手遅れになってはいけないなどを病を恐れ、人間ドックを生真面目に受け、ドックの結果に一喜一憂して陰気になって自然治癒力を低下させるよりも、お金のかからない「笑い」に満ちた日々を送る方がどれほど楽しいことでしょう。実を申せば、小衲も長年人間ドックを受けていた一人ですが、一緒に受けていた弟がそれにもかかわらず前立腺ガンになって逝去した頃から、西洋医学に疑問を持つようになりました。まじめ人間だった弟は律儀にも医者の勧めるがままに、コレステロール値を下げる薬を十年にわたり服用していたのです。おそらくこの病気になった最大の原因はこの薬の服用ではないかと推測できます。

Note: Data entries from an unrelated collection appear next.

(** ** html.escape and escape_unicode *)

(** [html.escape(s, quote)] of the standard library: five successive
    replacements, the ampersand first. *)
Definition escape (s : pystr) (quote : bool) : pystr :=
  let s := replace 38 (u "&amp;") s in
  let s := replace 60 (u "&lt;") s in
  let s := replace 62 (u "&gt;") s in
  if quote then
    let s := replace 34 (u "&quot;") s in
    let s := replace 39 (u "&#x27;") s in
    s
  else s.

(** [s.encode('ascii', 'xmlcharrefreplace')] *)
Definition encode_ascii_xmlcharrefreplace (s : pystr) : pybytes :=
  flat_map (fun c => if c <? 128 then [c] else u "&#" ++ str_N c ++ u ";") s.

(** [b.decode('ascii')] *)
Definition decode_ascii (b : pybytes) : res pystr :=
  if forallb (fun c => c <? 128) b then Ok b else Raise UnicodeDecodeError.

(** [escape_unicode(ustr, quote=True)] *)
Definition escape_unicode (ustr : pystr) (quote : bool) : res pystr :=
  decode_ascii
    (replace 39 (u "&#39;")
       (encode_ascii_xmlcharrefreplace (escape (strip ustr) quote))).

(** ** int() *)

(** White space [int()] skips around a literal: the Unicode spaces, and
    of the ASCII ones only tab to carriage return and blank. *)
Definition int_space (c : N) : bool :=
  isspace c && negb ((28 <=? c) && (c <=? 31)).

Fixpoint int_lskip (s : pystr) : pystr :=
  match s with
  | c :: s' => if int_space c then int_lskip s' else s
  | [] => []
  end.

(** The decimal digits [int()] reads are those of every script, not
    only the ASCII ones. They come in runs of ten, zero first; these are
    the code points of the zeros in Unicode 14.0.0, the character
    database of CPython 3.11, from the ASCII digits (48) to the segmented
    digits (U+1FBF0); the fullwidth digits start at U+FF10 (65296). *)
Definition decimal_zeros : list N :=
  [48; 1632; 1776; 1984; 2406; 2534; 2662; 2790; 2918; 3046; 3174; 3302;
   3430; 3558; 3664; 3792; 3872; 4160; 4240; 6112; 6160; 6470; 6608; 6784;
   6800; 6992; 7088; 7232; 7248; 42528; 43216; 43264; 43472; 43504; 43600;
   44016; 65296; 66720; 68912; 69734; 69872; 69942; 70096; 70384; 70736;
   70864; 71248; 71360; 71472; 71904; 72016; 72784; 73040; 73120; 92768;
   92864; 93008; 120782; 120792; 120802; 120812; 120822; 123200; 123632;
   125264; 130032].

(** [Py_UNICODE_TODECIMAL(c)]: the value of a decimal digit. *)
Definition todecimal (c : N) : option N :=
  (fun zero => c - zero)
    <$> find (fun zero => (zero <=? c) && (c <? zero + 10)) decimal_zeros.

(** Decimal digits with single underscores between them. *)
Fixpoint int_digits (acc : N) (prev_us : bool) (s : pystr) : option N :=
  match s with
  | [] => if prev_us then None else Some acc
  | c :: s' =>
      if c =? 95 then
        if prev_us then None else int_digits acc true s'
      else
        match todecimal c with
        | Some d => int_digits (10 * acc + d) false s'
        | None => None
        end
  end.

Definition int_unsigned (s : pystr) : option N :=
  match s with
  | [] => None
  | c :: _ => if c =? 95 then None else int_digits 0 false s
  end.

(** [int(s)] for a string; [ValueError] when it is not a literal. The
    string is first brought to ASCII (a Unicode space becomes a blank, a
    decimal digit its ASCII digit), then read as white space, sign,
    digits, white space. The interpreter's limit on the length of a
    literal (4300 digits unless configured otherwise) is left out. *)
Definition int_str (s : pystr) : res Z :=
  let s := reverse (int_lskip (reverse (int_lskip s))) in
  let '(neg, body) :=
    match s with
    | 45 :: s' => (true, s')
    | 43 :: s' => (false, s')
    | _ => (false, s)
    end in
  match int_unsigned body with
  | Some n => Ok (if neg : bool then - Z.of_N n else Z.of_N n)%Z
  | None => Raise ValueError
  end.

(** [int(x)] *)
Definition int (v : pyval) : res Z :=
  match v with
  | VNone => Raise TypeError
  | VInt n => Ok n
  | VStr s => int_str s
  end.

(** ** urllib.parse.urlencode *)

(** [s.encode('utf-8')] with the strict error handler: surrogates and
    values beyond U+10FFFF cannot be encoded. *)
Definition utf8_char (c : N) : option pybytes :=
  if c <? 128 then Some [c]
  else if c <? 2048 then Some [192 + c / 64; 128 + c mod 64]
  else if c <? 65536 then
    if (55296 <=? c) && (c <=? 57343) then None
    else Some [224 + c / 4096; 128 + (c / 64) mod 64; 128 + c mod 64]
  else if c <? 1114112 then
    Some [240 + c / 262144; 128 + (c / 4096) mod 64;
          128 + (c / 64) mod 64; 128 + c mod 64]
  else None.

Fixpoint utf8_encode (s : pystr) : res pybytes :=
  match s with
  | [] => Ok []
  | c :: s' =>
      match utf8_char c with
      | None => Raise UnicodeEncodeError
      | Some bs => rest ← utf8_encode s'; Ok (bs ++ rest)
      end
  end.

(** [s.encode('ascii')] *)
Definition encode_ascii (s : pystr) : res pybytes :=
  if forallb (fun c => c <? 128) s then Ok s else Raise UnicodeEncodeError.

(** Letters, digits and [_.-~] are never quoted (the tilde since
    Python 3.7). *)
Definition always_safe (b : N) : bool :=
  ((65 <=? b) && (b <=? 90)) || ((97 <=? b) && (b <=? 122))
  || ((48 <=? b) && (b <=? 57))
  || (b =? 95) || (b =? 46) || (b =? 45) || (b =? 126).

Definition hexdigit (d : N) : N := if d <? 10 then 48 + d else 55 + d.

(** One byte of [quote_from_bytes]: itself, or [%XX] in upper case. *)
Definition quoter (safe : pybytes) (b : N) : pystr :=
  if always_safe b || bool_decide (b ∈ safe) then [b]
  else [37; hexdigit (b / 16); hexdigit (b mod 16)].

Definition quote_from_bytes (bs : pybytes) (safe : pybytes) : pystr :=
  flat_map (quoter safe) bs.
Definition routeOut_init : routeOutState :=
  mkRouteOutState true true ∅ None [] [] None.

Inductive routeOutEvent :=
| OutCancel                                           (* [<-ctx.WaitFor()] *)
| OutStepOut (t : option Target) (emit : Emitter) (w : writeEnv)
| OutStepErr (te : option TargetError) (emit : Emitter) (w : writeEnv).

Definition routeOut_enabled (s : routeOutState) (e : routeOutEvent) : bool :=
  match e with
  | OutCancel => true
  | OutStepOut _ _ _ => out_stepOut_open s
  | OutStepErr _ _ _ => out_stepErr_open s
  end.

Definition out_set_err (e : error) (s : routeOutState) : routeOutState :=
  mkRouteOutState (out_stepOut_open s) (out_stepErr_open s)
    (out_egressTarget s) (Some e) (out_trace s) (out_log s) (out_panic s).

(** A target leaves the step: the event is emitted, the egress time is
    registered and the value is forwarded; a forwarding error aborts the
    process. *)
Definition out_forward {A : Type} (now : Time) (t : Target)
    (emitted : EventData * list logEntry * option error)
    (w : error -> logEntry) (wr : writeResult A) (sent : A -> action)
    (panicFormat : string) (panicArgs : error -> list fmtArg)
    (s : routeOutState) : routeOutState :=
  let '(ev, logs, ret) := emitted in
  mkRouteOutState (out_stepOut_open s) (out_stepErr_open s)
    (<[ID t := now]> (out_egressTarget s)) (out_err s)
    (out_trace s ++ [AEmit ev] ++ map sent (wr_sent wr))
    (out_log s ++ logs ++ match ret with Some e => [w e] | None => [] end)
    (match wr_err wr with
     | Some e => Some (panicFormat, panicArgs e)
     | None => out_panic s
     end).

(** The body of the [select] statement. *)
Definition routeOut_select (stepLabel : string) (timeouts : TestRunnerTimeouts)
    (now : Time) (s : routeOutState) (e : routeOutEvent) : routeOutState :=
  match e with
  | OutCancel =>
      out_set_err (Errorf "termination requested for routing into %s"
                     [AString stepLabel]) s
  | OutStepOut None _ _ =>
      mkRouteOutState false (out_stepErr_open s) (out_egressTarget s)
        (out_err s) (out_trace s) (out_log s) (out_panic s)
  | OutStepOut (Some t) emit w =>
      match out_egressTarget s !! ID t with
      | Some _ =>
          out_set_err (Errorf "step %s returned target %+v multiple times"
                         [AString stepLabel; ATarget t]) s
      | None =>
          out_forward now t (emitOutEvent emit t None)
            (fun e => Warnf "could not emit out event for target %v: %v"
                        [ATarget t; AError e])
            (writeTimeout (we_sched w) (we_chan w) (we_start w) t
               (MessageTimeout timeouts))
            ASendRouteOut
            "could not forward target to the test runner: %+v"
            (fun e => [AError e]) s
      end
  | OutStepErr None _ _ =>
      mkRouteOutState (out_stepOut_open s) false (out_egressTarget s)
        (out_err s) (out_trace s) (out_log s) (out_panic s)
  | OutStepErr (Some targetError) emit w =>
      let t := TE_Target targetError in
      match out_egressTarget s !! ID t with
      | Some _ =>
          out_set_err (Errorf "step %s returned target %+v multiple times"
                         [AString stepLabel; ATarget t]) s
      | None =>
          out_forward now t (emitOutEvent emit t (TE_Err targetError))
            (fun _ => Warnf "could not emit err event for target: %v"
                        [ATarget t])
            (writeTargetError (we_sched w) (we_chan w) (we_start w)
               targetError (MessageTimeout timeouts))
            ASendTargetErr
            "could not forward target (%+v) to the test runner: %v"
            (fun e => [ATarget t; AError e]) s
      end
  end.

小衲も実は高血圧なのですが、医者が測定を指示しても馬耳東風で、「血圧測定器など捨てしまう方がよい」という松本先生のご意見に「わが意を得たり」とほくそ笑んでおります。もっと深刻な病気の兆候(具体的には血痰です)があったときにも、病院に行かずに身体を温めて免疫力を高めることによって治しました。「そのように放置して、もし重病になったらどうするのか」という人もいることでしょう。結局、これはその本人自身の決断にかかっています。小衲の場合には、その結果、手遅れになろうが別に構いませんし、後悔は致しません。世の中には必要以上に神経質なほど体のことを気にかけて、病院に行ってかえって病気になっている人たちを何人も見ているからです。松本光正氏の『高血圧はほっとくのが一番』(講談社+α新書)を読むと、製薬会社と一部の医者とが結託して、私たちの体に悪影響を与える降圧剤などを普及させた事情がよく分かります。実態を知って唖然とする方も多くおられるのではないでしょうか。

さて、笑うことはもちろん素晴らしい免疫力向上の方法であることは確かですが、坐禅工夫を通して禅定に入ることによって得られる法悦の醍醐味は、それ以上の喜びです。自分の呼吸を「ひとーつ、ふたーつ」と数えることに専念して三昧境に入り、自己を空じ尽くす爽快さは、何ものにも代えがたい喜びだと言えましょう。

皆さん方も「笑い」と「禅定」で楽しい充実した日々を過ごして見られませんか。